Design and Construction
J/Boats builds the 112e to a standard that leaves little room for shortcuts. The hull is resin-infused using the SCRIMP system, with an end-grain balsa core throughout and an outer vinylester barrier coat added specifically to prevent osmosis — a combination the French builder J Composites Shipyard backs with a ten-year hull warranty. The deck laminate uses a foam core to help lower the center of gravity, while a fiberglass floor-stringer grid, also SCRIMP-infused, ties together the loads from the keel, mast, and chainplates. All intermediate bulkheads are glassed to both deck and hull, giving the whole structure a unified stiffness that many production boats of this size never quite achieve.
Below the waterline the fin carries an epoxy-encapsulated cast-iron fin and lead ballast bulb drawing six feet eleven inches on the standard keel, with a shoal-draft option at five feet nine. The semi-balanced spade rudder is high-aspect and trademark J/Boats — deep enough to give authoritative directional control and quick enough to reward a light hand on the wheel.
Rig and Sail Plan
The standard rig is a slightly fractional, double-spreader tapered aluminum mast carrying rod rigging, a minimally overlapping blade jib, and a retractable offset carbon bowsprit for the asymmetric kite. A carbon mast is available as a factory option for owners who want to extract every fraction of a knot. Main and jib halyards are low-stretch Dyneema as standard, and the deck hardware runs to hydraulic backstay adjustment, moveable genoa cars, and Harken roller furling on the 105-percent jib. The mainsheet system routes both ends into watertight boxes in the cockpit sidewalls before leading to dedicated winches — a detail that keeps the cockpit sole clear and uncluttered. An electric cabin-top winch is available for those who want to reduce the effort of hoisting the high-aspect mainsail single-handed.
On Deck and at the Helm
J/Boats has long mastered ergonomic cockpit layout, and the 112e distills that expertise into a space that works equally well for a racing crew and a couple on a daysail. The single 59-inch-diameter wheel is recessed into the cockpit sole, letting the helmsman sit well outboard for an unobstructed view of the entire rig. The cockpit bench seats end just forward of the wheel, which means the helmsman can straddle the pedestal, sit forward of it to reach the primary winches, or drop aft of it when crew are handling sheets. The easily adjusted traveler is mounted in the cockpit sole exactly where it should be.
Sidedecks are wide and unobstructed. Chainplates set outboard do require ducking under the diagonals when going forward, but the tradeoff is genoa cars that can be positioned well inboard for tight, efficient sheeting angles.
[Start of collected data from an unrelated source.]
(* ===== verification/RbBalance.v ===== *)
(** * Balance of red-black trees (src/lib/rbtree.c)

    A tree is red-black when its root is black, no red node has a red child and all
    paths from the root to a leaf have the same number of black nodes.
    [rb_insert_color] restores this after a red leaf was linked, [rb_erase] keeps it;
    both keep the order of the nodes. *)

From stdpp Require Import base gmap list.
From Stdlib Require Import ZArith Lia.
From S2P Require Import Prelude Rbtree RbShape.
#[local] Open Scope Z_scope.
#[local] Open Scope rosx_scope.

(** ** The invariant *)

(** No red node has a red child; every path has [n] black nodes. *)
Fixpoint rbt (n : nat) (t : tree) : Prop :=
  match t with
  | Leaf => n = 0%nat
  | Node Red l _ r => (col l = Black /\ col r = Black) /\ rbt n l /\ rbt n r
  | Node Black l _ r => match n with O => False | S n => rbt n l /\ rbt n r end
  end.

Definition red_black (T : tree) : Prop := col T = Black /\ exists n, rbt n T.

(** A path whose hole takes a subtree with [n] black nodes on every path. *)
Fixpoint rbk (n : nat) (K : list frame) : Prop :=
  match K with
  | [] => True
  | Fr _ Black _ s :: K => rbt n s /\ rbk (S n) K
  | Fr _ Red _ s :: K =>
    rbt n s /\ col s = Black /\ (exists d p s' K', K = Fr d Black p s' :: K') /\ rbk n K
  end.

(** The parent of the hole is black or missing. *)
Definition blackk (K : list frame) : Prop := match K with Fr _ Red _ _ :: _ => False | _ => True end.

Lemma rbt_nd_red n d x a y :
  rbt n (nd d Red x a y) <-> (col x = Black /\ col y = Black) /\ rbt n x /\ rbt n y.
Proof. destruct d; cbn; tauto. Qed.
Lemma rbt_nd_black n d x a y : rbt (S n) (nd d Black x a y) <-> rbt n x /\ rbt n y.
Proof. destruct d; cbn; tauto. Qed.
Lemma rbt_black_inv n d x a y : rbt n (nd d Black x a y) -> exists m, n = S m /\ rbt m x /\ rbt m y.
Proof. destruct n; [by destruct d|]. rewrite rbt_nd_black. eauto. Qed.

Lemma rbt_plug n K t :
  rbt n t -> rbk n K -> (col t = Red -> blackk K) ->
  exists m, rbt m (plug K t) /\ (K <> [] -> col (plug K t) = Black).
Proof.
  revert n t. induction K as [|[d [] p s] K IH]; intros n t Ht HK Hc; cbn [plug rbk] in *.
  - by exists n.
  - destruct HK as (Hs & Hcs & (d' & p' & s' & K' & ->) & HK).
    destruct (IH n (nd d Red t p s)) as (m & Hm & Hcol); [|done|done|].
    { apply rbt_nd_red. split; [|done]. split; [|done]. destruct (col t); [by destruct Hc|done]. }
    exists m. split; [done|]. intros _. by apply Hcol.
  - destruct HK as (Hs & HK). destruct (IH (S n) (nd d Black t p s)) as (m & Hm & Hcol).
    { by apply rbt_nd_black. } { done. } { by rewrite col_nd. }
    exists m. split; [done|]. intros _. destruct K; [by destruct d|]. by apply Hcol.
Qed.

(** ** Insertion *)

(** One side of the loop body. *)
Definition insert_branch (d : dir) (k : Z -> proc rb_state unit) (node parent gparent : Z) (g : rb_node)
    : proc rb_state unit :=
  let uncle := child (op d) g in
  let! red := is_red_node uncle in
  if red : bool then
    rb_set_black uncle ;;;
    rb_set_black parent ;;;
    rb_set_red gparent ;;;
    k gparent
  else
    let! p := ld parent in
    let! pn := (if decide (child (op d) p = node)
                then rotate d parent ;;; ret (node, parent) else ret (parent, node)) in
    rb_set_black (fst pn) ;;;
    rb_set_red gparent ;;;
    rotate (op d) gparent ;;;
    k (snd pn).

Lemma insert_loop_S fuel node :
  insert_loop (S fuel) node =
    (let! n := ld node in
     let parent := rb_parent n in
     let! red := is_red_node parent in
     if red : bool then
       let! p := ld parent in
       let gparent := rb_parent p in
       let! g := ld gparent in
       if decide (parent = rb_left g) then insert_branch L (insert_loop fuel) node parent gparent g
       else insert_branch R (insert_loop fuel) node parent gparent g
     else ret tt).
Proof. reflexivity. Qed.

(** Reads at the start of a round. *)
Lemma ld_at s K d c x a y :
  rep s (plug K (nd d c x a y)) -> ld a s = Done (mkd d (parentk K) c (addr x) (addr y)) s.
Proof. intros H. apply ld_run. by eapply rep_lookup. Qed.

Lemma parent_at s K d c x a y :
  rep s (plug K (nd d c x a y)) -> rb_parent (mkd d (parentk K) c (addr x) (addr y)) = parentk K.
Proof. intros H. apply parent_mkd. by eapply rep_parent_aligned. Qed.

(** A black parent, or none, ends the loop. *)
Lemma insert_exit fuel s K c l a r :
  rep s (plug K (Node c l a r)) -> blackk K -> insert_loop (S fuel) a s = Done tt s.
Proof.
  intros H HK. rewrite insert_loop_S. rewrite node_nd in H.
  rewrite (bind_run _ _ _ _ _ (ld_at _ _ _ _ _ _ _ H)). cbv zeta. rewrite (parent_at _ _ _ _ _ _ _ H).
  destruct K as [|[d [] p u] K]; [done|done|].
  cbn [parentk f_addr]. change p with (f_addr (Fr d Black p u)). cbn [plug] in H.
  pose proof (is_red_run s K _ H) as E. rewrite addr_nd, col_nd in E.
  by rewrite (bind_run _ _ _ _ _ E).
Qed.

(** The two children of a node as holes. *)
Lemma plug_near d c x a y K : plug K (nd d c x a y) = plug (Fr d c a y :: K) x.
Proof. done. Qed.
Lemma plug_far d c x a y K : plug K (nd d c x a y) = plug (Fr (op d) c a x :: K) y.
Proof. cbn [plug]. by rewrite nd_op. Qed.

(** The near child of a node is, seen from the other side, the far one. *)
Lemma nd_flip d c c' x a y b z : nd d c (nd d c' x a y) b z = nd (op d) c z b (nd (op d) c' y a x).
Proof. by rewrite !nd_op. Qed.

(** A red uncle: the colours move up. *)
Lemma branch_red_uncle d' d k s K t p u g w1 wa w2 P :
  let T1 := plug K (nd d' Red (nd d Black t p u) g (nd d' Black w1 wa w2)) in
  let T := plug K (nd d' Black (nd d Red t p u) g (nd d' Red w1 wa w2)) in
  rep s T -> (forall s', rep s' T1 -> leads (k g) s' T1 P) ->
  leads (insert_branch d' k (addr t) p g (mkd d' (parentk K) Black p wa)) s T P.
Proof.
  intros T1 T H Hk. unfold insert_branch. cbv zeta. rewrite child_far. unfold T in *.
  pose proof H as Hw. rewrite plug_far in Hw. pose proof (is_red_run _ _ _ Hw) as E. rewrite addr_nd, col_nd in E.
  eapply leads_read; [exact E|]. cbn [bool_decide].
  rewrite plug_far. eapply leads_bind; [by apply set_black_run|]. intros s1 H1.
  rewrite <-plug_far, plug_near in *. eapply leads_bind; [by apply set_black_run|]. intros s2 H2.
  rewrite <-plug_near in *. eapply leads_bind; [by apply set_red_run|]. intros s3 H3. by apply Hk.
Qed.

(** A black uncle and a node on the outside: one rotation. *)
Lemma branch_outer d' k s K t p u g w P :
  let T1 := plug K (nd d' Black t p (nd d' Red u g w)) in
  let T := plug K (nd d' Black (nd d' Red t p u) g w) in
  rep s T -> t <> Leaf -> col w = Black -> (forall s', rep s' T1 -> leads (k (addr t)) s' T1 P) ->
  leads (insert_branch d' k (addr t) p g (mkd d' (parentk K) Black p (addr w))) s T P.
Proof.
  intros T1 T H Ht Hw Hk. unfold insert_branch. cbv zeta. rewrite child_far. unfold T in *.
  pose proof H as HW. rewrite plug_far in HW. pose proof (is_red_run _ _ _ HW) as E. rewrite Hw in E.
  eapply leads_read; [exact E|]. cbn [bool_decide].
  pose proof H as HP. rewrite plug_near in HP.
  eapply leads_read; [by eapply ld_at|]. rewrite child_far.
  rewrite decide_False by (intros Eq; by destruct (rep_children _ _ _ _ _ _ _ HP (eq_sym Eq))).
  eapply leads_read; [done|]. cbn [fst snd].
  rewrite plug_near. eapply leads_bind; [by apply set_black_run|]. intros s1 H1.
  rewrite <-plug_near in *. eapply leads_bind; [by apply set_red_run|]. intros s2 H2.
  rewrite (nd_flip d' Red) in *. eapply leads_bind; [by apply becomes_rotate|].
  intros s3 H3. rewrite !nd_op in *. by apply Hk.
Qed.

(** A black uncle and a node on the inside: two rotations. *)
Lemma branch_inner d' k s K t1 a t2 p u g w P :
  let T1 := plug K (nd d' Black (nd d' Red u p t1) a (nd d' Red t2 g w)) in
  let T := plug K (nd d' Black (nd d' Red u p (nd d' Red t1 a t2)) g w) in
  rep s T -> col w = Black -> (forall s', rep s' T1 -> leads (k p) s' T1 P) ->
  leads (insert_branch d' k a p g (mkd d' (parentk K) Black p (addr w))) s T P.
Proof.
  intros T1 T H Hw Hk. unfold insert_branch. cbv zeta. rewrite child_far. unfold T in *.
  pose proof H as HW. rewrite plug_far in HW. pose proof (is_red_run _ _ _ HW) as E. rewrite Hw in E.
  eapply leads_read; [exact E|]. cbn [bool_decide].
  pose proof H as HP. rewrite plug_near in HP.
  eapply leads_read; [by eapply ld_at|]. rewrite child_far, addr_nd, decide_True by done.
  rewrite plug_near in H |- *. eapply leads_bind.
  { eapply becomes_bind; [by apply becomes_rotate|]. intros s1 H1. by apply becomes_ret. }
  intros s1 H1. cbn [fst snd]. eapply leads_bind; [by apply set_black_run|]. intros s2 H2.
  rewrite <-plug_near in *. eapply leads_bind; [by apply set_red_run|]. intros s3 H3.
  rewrite (nd_flip d' Red) in *. eapply leads_bind; [by apply becomes_rotate|].
  intros s4 H4. rewrite !nd_op in *. by apply Hk.
Qed.

(** A round of the loop below a red parent takes the branch of the parent's side. *)
Lemma insert_round fuel s d p u d' g w K c l a r P :
  let T := plug (Fr d Red p u :: Fr d' Black g w :: K) (Node c l a r) in
  rep s T ->
  leads (insert_branch d' (insert_loop fuel) a p g (mkd d' (parentk K) Black p (addr w))) s T P ->
  leads (insert_loop (S fuel) a) s T P.
Proof.
  intros T H Hb. rewrite insert_loop_S.
  assert (Ha : rep s (plug (Fr d Red p u :: Fr d' Black g w :: K) (nd L c l a r))) by done.
  eapply leads_read; [by eapply ld_at|]. cbv zeta. rewrite (parent_at _ _ _ _ _ _ _ Ha). cbn [parentk f_addr].
  assert (Hp : rep s (plug (Fr d' Black g w :: K) (nd d Red (Node c l a r) p u))) by done.
  pose proof (is_red_run _ _ _ Hp) as E. rewrite addr_nd, col_nd in E.
  eapply leads_read; [exact E|]. cbn [bool_decide]. eapply leads_read; [by eapply ld_at|].
  rewrite (parent_at _ _ _ _ _ _ _ Hp). cbn [parentk f_addr].
  assert (Hg : rep s (plug K (nd d' Black (nd d Red (Node c l a r) p u) g w))) by done.
  eapply leads_read; [by eapply ld_at|]. rewrite addr_nd. destruct d'.
  - by rewrite decide_True.
  - rewrite decide_False; [done|]. intros Eq. cbn [rb_left mkd] in Eq.
    destruct (rep_children _ _ _ _ _ _ _ Hg) as [E1 _]; [by rewrite addr_nd|]. by destruct d.
Qed.

Lemma rbt_blacken n d x a y : rbt n (nd d Red x a y) -> rbt (S n) (nd d Black x a y).
Proof. rewrite rbt_nd_red, rbt_nd_black. tauto. Qed.

(** What the loop leaves is red-black up to the colour of the root. *)
Definition almost (_ : unit) (T : tree) : Prop := T <> Leaf /\ exists n, rbt n T.

Lemma plug_node K t : t <> Leaf -> plug K t <> Leaf.
Proof. revert t. induction K as [|[d c p u] K IH]; intros t Ht; [done|]. apply IH. by destruct d. Qed.

(** The loop keeps any property [I] of a path and the tree below it that moving the colours
    up keeps, and leaves a tree with the property [P], when that follows from [I] at the end
    and by the rotations. *)
Section Loop.
  Context (I : list frame -> tree -> Prop) (P : tree -> Prop).
  Context (Hexit : forall K t, I K t -> P (plug K t)).
  Context (Hred : forall d d' p u g K t w1 wa w2,
    I (Fr d Red p u :: Fr d' Black g (nd d' Red w1 wa w2) :: K) t ->
    I K (nd d' Red (nd d Black t p u) g (nd d' Black w1 wa w2))).
  Context (Houter : forall d p u g w K t,
    I (Fr d Red p u :: Fr d Black g w :: K) t -> P (plug K (nd d Black t p (nd d Red u g w)))).
  Context (Hinner : forall d p u g w K t1 a t2,
    I (Fr (op d) Red p u :: Fr d Black g w :: K) (nd d Red t1 a t2) ->
    P (plug K (nd d Black (nd d Red u p t1) a (nd d Red t2 g w)))).

Definition almost_with (_ : unit) (T : tree) : Prop := almost tt T /\ P T.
The cockpit includes a dedicated liferaft locker to starboard, a large general-purpose storage locker to port, and a removable stainless steel swim step as standard. An integral bulwark-style toerail runs the full length of the deck; it is low and wide enough not to punish a hiking crew.
Accommodations
The interior follows a logical, seamanlike arrangement: double V-berth and hanging locker in the forepeak, straight-line settees flanking a drop-leaf centerline table in the saloon, an L-shaped galley to starboard of the companionway, a head and shower to port, and a double quarterberth to starboard. Two private cabins give the 112e genuine appeal for couples sailing with friends or family.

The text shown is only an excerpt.